→ **What to do**:
Among the lines below, tally those that hold "subst". Return the number and nothing more.

Extracted data entries
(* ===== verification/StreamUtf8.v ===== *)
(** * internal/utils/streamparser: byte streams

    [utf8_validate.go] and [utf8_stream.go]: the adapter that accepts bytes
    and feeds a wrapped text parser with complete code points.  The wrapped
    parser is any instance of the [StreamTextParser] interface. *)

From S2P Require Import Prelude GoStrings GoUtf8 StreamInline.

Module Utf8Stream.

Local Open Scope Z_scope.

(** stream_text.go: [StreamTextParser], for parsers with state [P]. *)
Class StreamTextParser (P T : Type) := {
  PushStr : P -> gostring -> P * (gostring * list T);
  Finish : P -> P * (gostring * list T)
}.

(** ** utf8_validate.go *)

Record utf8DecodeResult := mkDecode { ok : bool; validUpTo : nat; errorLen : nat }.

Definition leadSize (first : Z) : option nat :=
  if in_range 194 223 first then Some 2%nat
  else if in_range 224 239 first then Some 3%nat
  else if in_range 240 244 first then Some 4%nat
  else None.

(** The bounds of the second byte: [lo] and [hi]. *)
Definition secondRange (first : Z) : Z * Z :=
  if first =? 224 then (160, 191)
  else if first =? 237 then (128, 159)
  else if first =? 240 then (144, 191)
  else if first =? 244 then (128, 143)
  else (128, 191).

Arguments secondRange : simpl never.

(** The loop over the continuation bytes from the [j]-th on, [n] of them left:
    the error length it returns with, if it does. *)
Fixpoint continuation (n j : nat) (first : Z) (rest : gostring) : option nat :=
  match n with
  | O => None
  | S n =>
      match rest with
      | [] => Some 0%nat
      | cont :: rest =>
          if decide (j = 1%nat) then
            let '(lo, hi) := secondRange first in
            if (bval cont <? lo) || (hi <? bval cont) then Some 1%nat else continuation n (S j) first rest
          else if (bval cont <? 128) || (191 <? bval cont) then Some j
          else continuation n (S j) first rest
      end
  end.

...

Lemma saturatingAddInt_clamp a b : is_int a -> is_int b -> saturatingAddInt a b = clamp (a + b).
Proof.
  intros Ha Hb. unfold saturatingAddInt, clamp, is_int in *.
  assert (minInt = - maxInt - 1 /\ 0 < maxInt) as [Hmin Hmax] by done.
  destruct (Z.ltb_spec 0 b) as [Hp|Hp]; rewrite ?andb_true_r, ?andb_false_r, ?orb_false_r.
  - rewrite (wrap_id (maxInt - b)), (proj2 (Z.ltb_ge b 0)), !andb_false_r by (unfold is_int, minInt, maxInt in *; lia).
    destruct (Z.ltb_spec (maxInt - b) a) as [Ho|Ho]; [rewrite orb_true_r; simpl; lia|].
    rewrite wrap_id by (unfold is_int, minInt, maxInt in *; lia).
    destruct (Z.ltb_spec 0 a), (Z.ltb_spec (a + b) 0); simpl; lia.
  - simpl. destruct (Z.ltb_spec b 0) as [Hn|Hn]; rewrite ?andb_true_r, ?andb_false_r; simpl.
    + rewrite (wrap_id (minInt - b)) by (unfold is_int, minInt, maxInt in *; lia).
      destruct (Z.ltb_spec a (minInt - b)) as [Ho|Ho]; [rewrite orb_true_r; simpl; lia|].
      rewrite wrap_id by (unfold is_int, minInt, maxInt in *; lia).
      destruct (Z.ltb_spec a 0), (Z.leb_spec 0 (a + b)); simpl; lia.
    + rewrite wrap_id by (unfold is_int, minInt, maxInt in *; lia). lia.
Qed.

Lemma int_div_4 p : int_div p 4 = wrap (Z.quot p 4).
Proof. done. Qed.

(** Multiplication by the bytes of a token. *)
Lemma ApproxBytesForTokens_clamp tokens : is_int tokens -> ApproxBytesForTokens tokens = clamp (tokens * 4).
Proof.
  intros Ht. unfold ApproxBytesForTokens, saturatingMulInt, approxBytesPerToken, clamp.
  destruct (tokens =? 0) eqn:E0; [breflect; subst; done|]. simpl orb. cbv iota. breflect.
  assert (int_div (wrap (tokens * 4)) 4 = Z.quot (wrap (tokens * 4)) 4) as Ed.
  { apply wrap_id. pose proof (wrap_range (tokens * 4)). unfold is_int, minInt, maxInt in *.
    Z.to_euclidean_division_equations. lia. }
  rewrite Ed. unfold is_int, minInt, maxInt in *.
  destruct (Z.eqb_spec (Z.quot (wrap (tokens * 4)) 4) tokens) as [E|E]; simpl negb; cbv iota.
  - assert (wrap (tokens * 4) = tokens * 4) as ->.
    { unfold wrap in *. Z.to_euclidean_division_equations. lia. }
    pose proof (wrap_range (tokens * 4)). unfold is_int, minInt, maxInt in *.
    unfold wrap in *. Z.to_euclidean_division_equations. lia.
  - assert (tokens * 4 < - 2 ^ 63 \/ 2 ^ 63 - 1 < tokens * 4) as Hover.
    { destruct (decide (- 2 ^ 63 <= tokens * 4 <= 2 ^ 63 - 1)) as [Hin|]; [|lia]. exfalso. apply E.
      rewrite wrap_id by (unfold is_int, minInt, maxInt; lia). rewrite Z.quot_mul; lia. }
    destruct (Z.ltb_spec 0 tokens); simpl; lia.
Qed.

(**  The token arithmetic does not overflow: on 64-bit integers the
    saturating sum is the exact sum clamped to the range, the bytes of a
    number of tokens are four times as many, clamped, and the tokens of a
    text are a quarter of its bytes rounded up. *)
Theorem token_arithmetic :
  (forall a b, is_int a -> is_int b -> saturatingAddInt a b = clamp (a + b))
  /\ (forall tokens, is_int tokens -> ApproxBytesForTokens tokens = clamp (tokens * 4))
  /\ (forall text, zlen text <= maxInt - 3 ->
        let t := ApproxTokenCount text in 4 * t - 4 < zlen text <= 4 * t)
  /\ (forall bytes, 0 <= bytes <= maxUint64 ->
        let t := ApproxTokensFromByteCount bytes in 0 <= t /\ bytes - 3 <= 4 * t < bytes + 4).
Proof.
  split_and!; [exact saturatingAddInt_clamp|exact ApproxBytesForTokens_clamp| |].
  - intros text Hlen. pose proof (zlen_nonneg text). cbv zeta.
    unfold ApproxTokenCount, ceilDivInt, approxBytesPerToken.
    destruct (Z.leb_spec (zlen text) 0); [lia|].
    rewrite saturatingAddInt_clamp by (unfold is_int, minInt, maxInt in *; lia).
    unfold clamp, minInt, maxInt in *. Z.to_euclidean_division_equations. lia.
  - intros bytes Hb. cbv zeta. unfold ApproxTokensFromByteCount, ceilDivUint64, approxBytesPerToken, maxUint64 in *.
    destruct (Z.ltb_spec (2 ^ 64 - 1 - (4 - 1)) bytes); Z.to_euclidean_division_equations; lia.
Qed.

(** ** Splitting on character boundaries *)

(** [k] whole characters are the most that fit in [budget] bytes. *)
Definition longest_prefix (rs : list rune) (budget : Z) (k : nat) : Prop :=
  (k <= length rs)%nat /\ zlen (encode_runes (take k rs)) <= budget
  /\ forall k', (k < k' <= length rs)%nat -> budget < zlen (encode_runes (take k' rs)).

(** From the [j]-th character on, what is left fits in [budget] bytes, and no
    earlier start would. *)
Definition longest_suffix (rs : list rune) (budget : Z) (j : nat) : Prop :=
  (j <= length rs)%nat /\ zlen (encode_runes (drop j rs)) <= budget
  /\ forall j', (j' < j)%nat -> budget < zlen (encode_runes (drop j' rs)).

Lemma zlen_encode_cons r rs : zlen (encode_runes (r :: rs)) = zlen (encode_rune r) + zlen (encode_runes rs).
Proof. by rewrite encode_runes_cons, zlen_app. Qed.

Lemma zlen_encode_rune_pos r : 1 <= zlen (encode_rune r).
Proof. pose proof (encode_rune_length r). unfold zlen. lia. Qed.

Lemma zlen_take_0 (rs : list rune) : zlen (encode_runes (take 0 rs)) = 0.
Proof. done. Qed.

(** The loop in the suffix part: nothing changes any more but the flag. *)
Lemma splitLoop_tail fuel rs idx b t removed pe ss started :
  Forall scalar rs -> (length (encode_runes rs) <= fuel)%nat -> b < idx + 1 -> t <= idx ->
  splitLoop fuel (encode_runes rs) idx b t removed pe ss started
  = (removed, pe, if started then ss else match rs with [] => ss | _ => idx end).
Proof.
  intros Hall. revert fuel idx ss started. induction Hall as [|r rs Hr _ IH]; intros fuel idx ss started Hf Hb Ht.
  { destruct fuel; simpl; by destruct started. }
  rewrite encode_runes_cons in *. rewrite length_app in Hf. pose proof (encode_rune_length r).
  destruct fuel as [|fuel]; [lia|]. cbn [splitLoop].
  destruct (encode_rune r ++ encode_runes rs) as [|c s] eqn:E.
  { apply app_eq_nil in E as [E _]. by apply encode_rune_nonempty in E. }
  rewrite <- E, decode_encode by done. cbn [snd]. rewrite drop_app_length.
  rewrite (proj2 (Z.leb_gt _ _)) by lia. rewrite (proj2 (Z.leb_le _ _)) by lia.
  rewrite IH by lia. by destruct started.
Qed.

---

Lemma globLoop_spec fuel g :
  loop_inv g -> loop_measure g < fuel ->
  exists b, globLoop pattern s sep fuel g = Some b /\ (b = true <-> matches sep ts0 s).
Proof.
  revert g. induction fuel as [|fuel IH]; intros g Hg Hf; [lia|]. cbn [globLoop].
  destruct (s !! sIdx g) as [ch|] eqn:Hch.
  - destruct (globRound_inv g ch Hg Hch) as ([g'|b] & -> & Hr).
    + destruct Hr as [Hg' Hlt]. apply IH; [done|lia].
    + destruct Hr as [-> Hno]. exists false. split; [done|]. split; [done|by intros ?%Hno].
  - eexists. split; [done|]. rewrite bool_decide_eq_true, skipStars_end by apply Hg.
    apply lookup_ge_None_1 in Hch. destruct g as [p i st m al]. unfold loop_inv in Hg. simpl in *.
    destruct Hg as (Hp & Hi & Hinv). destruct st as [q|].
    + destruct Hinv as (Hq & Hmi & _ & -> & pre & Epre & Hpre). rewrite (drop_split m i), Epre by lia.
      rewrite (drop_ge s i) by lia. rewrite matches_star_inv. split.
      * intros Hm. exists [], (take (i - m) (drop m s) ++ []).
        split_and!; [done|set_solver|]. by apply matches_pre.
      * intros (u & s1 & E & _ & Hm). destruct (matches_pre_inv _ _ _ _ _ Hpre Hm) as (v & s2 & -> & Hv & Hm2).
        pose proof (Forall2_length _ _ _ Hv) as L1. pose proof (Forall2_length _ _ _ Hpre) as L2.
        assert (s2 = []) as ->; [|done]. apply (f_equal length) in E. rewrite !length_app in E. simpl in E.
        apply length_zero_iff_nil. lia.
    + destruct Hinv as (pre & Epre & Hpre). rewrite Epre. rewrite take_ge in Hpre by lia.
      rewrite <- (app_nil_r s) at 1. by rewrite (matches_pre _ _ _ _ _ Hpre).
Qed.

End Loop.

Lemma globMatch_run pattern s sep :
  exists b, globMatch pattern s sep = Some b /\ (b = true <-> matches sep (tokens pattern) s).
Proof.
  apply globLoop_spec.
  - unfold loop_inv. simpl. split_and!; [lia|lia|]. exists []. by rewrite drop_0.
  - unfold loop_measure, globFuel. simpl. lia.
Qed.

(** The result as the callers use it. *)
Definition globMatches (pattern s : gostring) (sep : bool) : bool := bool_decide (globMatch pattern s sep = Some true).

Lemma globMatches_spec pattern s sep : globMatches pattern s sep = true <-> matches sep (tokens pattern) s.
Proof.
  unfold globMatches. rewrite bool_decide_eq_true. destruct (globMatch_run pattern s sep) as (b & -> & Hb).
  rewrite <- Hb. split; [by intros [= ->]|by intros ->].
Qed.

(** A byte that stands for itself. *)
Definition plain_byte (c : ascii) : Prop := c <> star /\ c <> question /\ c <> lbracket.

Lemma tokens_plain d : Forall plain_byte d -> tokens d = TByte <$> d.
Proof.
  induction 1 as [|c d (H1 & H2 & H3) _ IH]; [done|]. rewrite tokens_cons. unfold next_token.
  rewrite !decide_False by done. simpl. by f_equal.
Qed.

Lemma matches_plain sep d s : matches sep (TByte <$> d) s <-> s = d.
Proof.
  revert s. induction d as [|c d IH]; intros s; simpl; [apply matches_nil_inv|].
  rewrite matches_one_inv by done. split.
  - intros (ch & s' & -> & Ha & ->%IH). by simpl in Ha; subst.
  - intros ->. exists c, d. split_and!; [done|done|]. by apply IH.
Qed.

→ **Finished exercise**:
2